The SP made a last-ditch attempt yesterday to change the minds of the governing parties and Minister Van Engelshoven. According to MP Frank Futselaar, Minister Van Engelshoven’s grounds and arguments for the increase don’t hold water. He referred to the 226 million that the interest rate increase would generate as “a house of cards”: minor deviations in the assumptions used to arrive at that amount could have major implications.

He is also concerned that the measure will further contribute to the drop in the number of students transferring from senior secondary vocational education to higher professional education. Young people will play it safe. “Debts stifle ambition.”

GroenLinks and PvdA, parties who made the introduction of the student loan system possible in 2015, are also against the interest rate hike. They didn’t sign on for an even higher student loan debt when agreeing to the new system back in 2015.
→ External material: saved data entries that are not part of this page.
Lemma calm_write d n p :
  calm p -> answered (S n) p ->
  calm (port_write d p)
  /\ attached (hw (port_write d p)) = true
  /\ answered n (port_write d p).
Proof.
  intros Hc Ha. destruct (answered_S n p Ha) as [G1 G2].
  pose proof (mouse_write_run d (hw p) (outcomes p) G1) as H. cbv zeta in H.
  unfold port_write, answered.
  destruct (mouse_write d (hw p) (outcomes p)) as [w1 ws1]. cbn [fst snd] in H.
  destruct H as (C & A & O & _). cbn [hw outcomes]. subst ws1.
  split; [|split; [exact A | exact G2]].
  unfold calm. cbn [hw traffic]. rewrite C. exact Hc.
Qed.

Lemma calm_pins o p :
  calm p ->
  calm (port_pins (pin o) p)
  /\ attached (hw (port_pins (pin o) p)) = attached (hw p)
  /\ outcomes (port_pins (pin o) p) = outcomes p.
Proof. intros Hc. unfold port_pins, pin, calm. cbn [hw core attached outcomes traffic]. now split. Qed.

Lemma calm_bus_idle p :
  calm p ->
  calm (port_pins bus_idle p) /\ outcomes (port_pins bus_idle p) = outcomes p.
Proof.
  intros Hc. unfold port_pins, bus_idle, tx_bind, pin, calm.
  cbn [hw core attached outcomes traffic]. now split.
Qed.

Lemma answered_eq n p p' : outcomes p' = outcomes p -> answered n p -> answered n p'.
Proof. unfold answered. now intros ->. Qed.

Lemma calm_write_read d n p :
  calm p -> answered (S n) p ->
  calm (snd (port_read (port_write d p)))
  /\ attached (hw (snd (port_read (port_write d p)))) = true
  /\ answered n (snd (port_read (port_write d p))).
Proof.
  intros Hc Ha. destruct (calm_write d n p Hc Ha) as (H1 & A1 & N1).
  destruct (calm_read _ H1) as (H2 & A2 & O2).
  split; [exact H2|]. split; [congruence|]. exact (answered_eq _ _ _ O2 N1).
Qed.

Lemma calm_write_all (l : list Z) : forall n p,
  calm p -> answered (length l + n) p ->
  calm (fold_left (fun p d => port_write d p) l p)
  /\ (l <> [] -> attached (hw (fold_left (fun p d => port_write d p) l p)) = true)
  /\ answered n (fold_left (fun p d => port_write d p) l p).
Proof.
  induction l as [|d l IH]; intros n p Hc Ha.
  - cbn [fold_left]. split; [exact Hc|]. split; [intros H; now contradiction H | exact Ha].
  - cbn [fold_left]. cbn [length Nat.add] in Ha.
    destruct (calm_write d _ p Hc Ha) as (H1 & A1 & N1).
    destruct (IH n _ H1 N1) as (H2 & A2 & N2).
    split; [exact H2|]. split; [|exact N2]. intros _.
    destruct l as [|e l]; [exact A1 | apply A2; discriminate].
Qed.

Lemma calm_mouse_setup (sm : bool) (p : port) :
  calm p -> answered (length (setup_bytes sm)) p ->
  calm (mouse_setup sm p) /\ attached (hw (mouse_setup sm p)) = true.
Proof.
  intros Hc Ha. unfold mouse_setup, mouse_init, ps2pp_write_magic_ping.
  destruct (calm_bus_idle p Hc) as (H1 & O1).
  set (p1 := port_pins bus_idle p) in *.
  destruct (calm_delay 250 p1 H1) as (H2 & _ & O2).
  set (p2 := port_delay 250 p1) in *.
  assert (N2 : answered (S 18) p2).
  { apply (answered_eq _ p); [congruence|]. destruct sm; exact Ha. }
  destruct (calm_write_read PS2_RESET 18 p2 H2 N2) as (H4 & A4 & N4).
  set (p4 := snd (port_read (port_write PS2_RESET p2))) in *.
  destruct (calm_delay 400 p4 H4) as (H5 & _ & O5).
  set (p5 := port_delay 400 p4) in *.
  destruct (calm_read p5 H5) as (H6 & _ & O6).
  set (p6 := snd (port_read p5)) in *.
  destruct (calm_read p6 H6) as (H7 & _ & O7).
  set (p7 := snd (port_read p6)) in *.
  assert (N7 : answered 18 p7) by (apply (answered_eq _ p4); [congruence | exact N4]).
  destruct sm; cbn [negb].
  - destruct (calm_write_all magic 1 p7 H7 N7) as (H8 & _ & N8).
    unfold mouse_enable_report.
    destruct (calm_write_read PS2_REPORT_ENA 0 _ H8 N8) as (H9 & A9 & _).
    destruct (calm_pins (DelayUs 100) _ H9) as (H10 & A10 & _).
    split; [exact H10 | congruence].
  - destruct (calm_write_read PS2_SET_REMOTE 17 p7 H7 N7) as (H8 & _ & N8).
    destruct (calm_pins (DelayUs 100) _ H8) as (H9 & _ & O9).
    destruct (calm_write_all magic 0 _ H9 (answered_eq _ _ _ O9 N8)) as (H10 & A10 & _).
    split; [exact H10 | apply A10; discriminate].
Qed.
But the hike seems inevitable. VVD and D66 fully support it, as does the CDA, even though it goes against the express wishes of its own members. MP Harry van der Molen again pointed out that the CDA has always been against the student loan system, but a coalition means you have to be willing to give and take. He believes that in the current situation, a higher interest rate is justifiable. According to the MP, students now borrow too much money. The legislative amendment will make this a less attractive option.

Minister Van Engelshoven stood by her opinion that the measure will contribute to more sound government finances and that this is ultimately also beneficial for education. She also hammered away at the point that it will be working persons, not students, who will be paying the higher interest rate: “People who can earn a good income thanks to a qualitatively good degree programme will be able to repay in proportion to that income.” She feels that with this reasoning, the student loan system retains its socially conscious character.


GroenLinks also submitted a motion calling on the government to investigate the effects on student loan debt if the repayment term was brought back to 25 years. D66 MP Paul van Meenen called it the surprise of the day. “If your party is against the increase in monthly payments – 12 euros for working persons with an above-average income – then it’s quite startling that your party would make a proposal that would cause the monthly payments to explode simply by reducing the repayment term by ten years or more.”

But that wasn’t GroenLinks’s intention. The party chiefly wanted to know if people who are struggling with repayment could be released from their student loan debt at an earlier stage.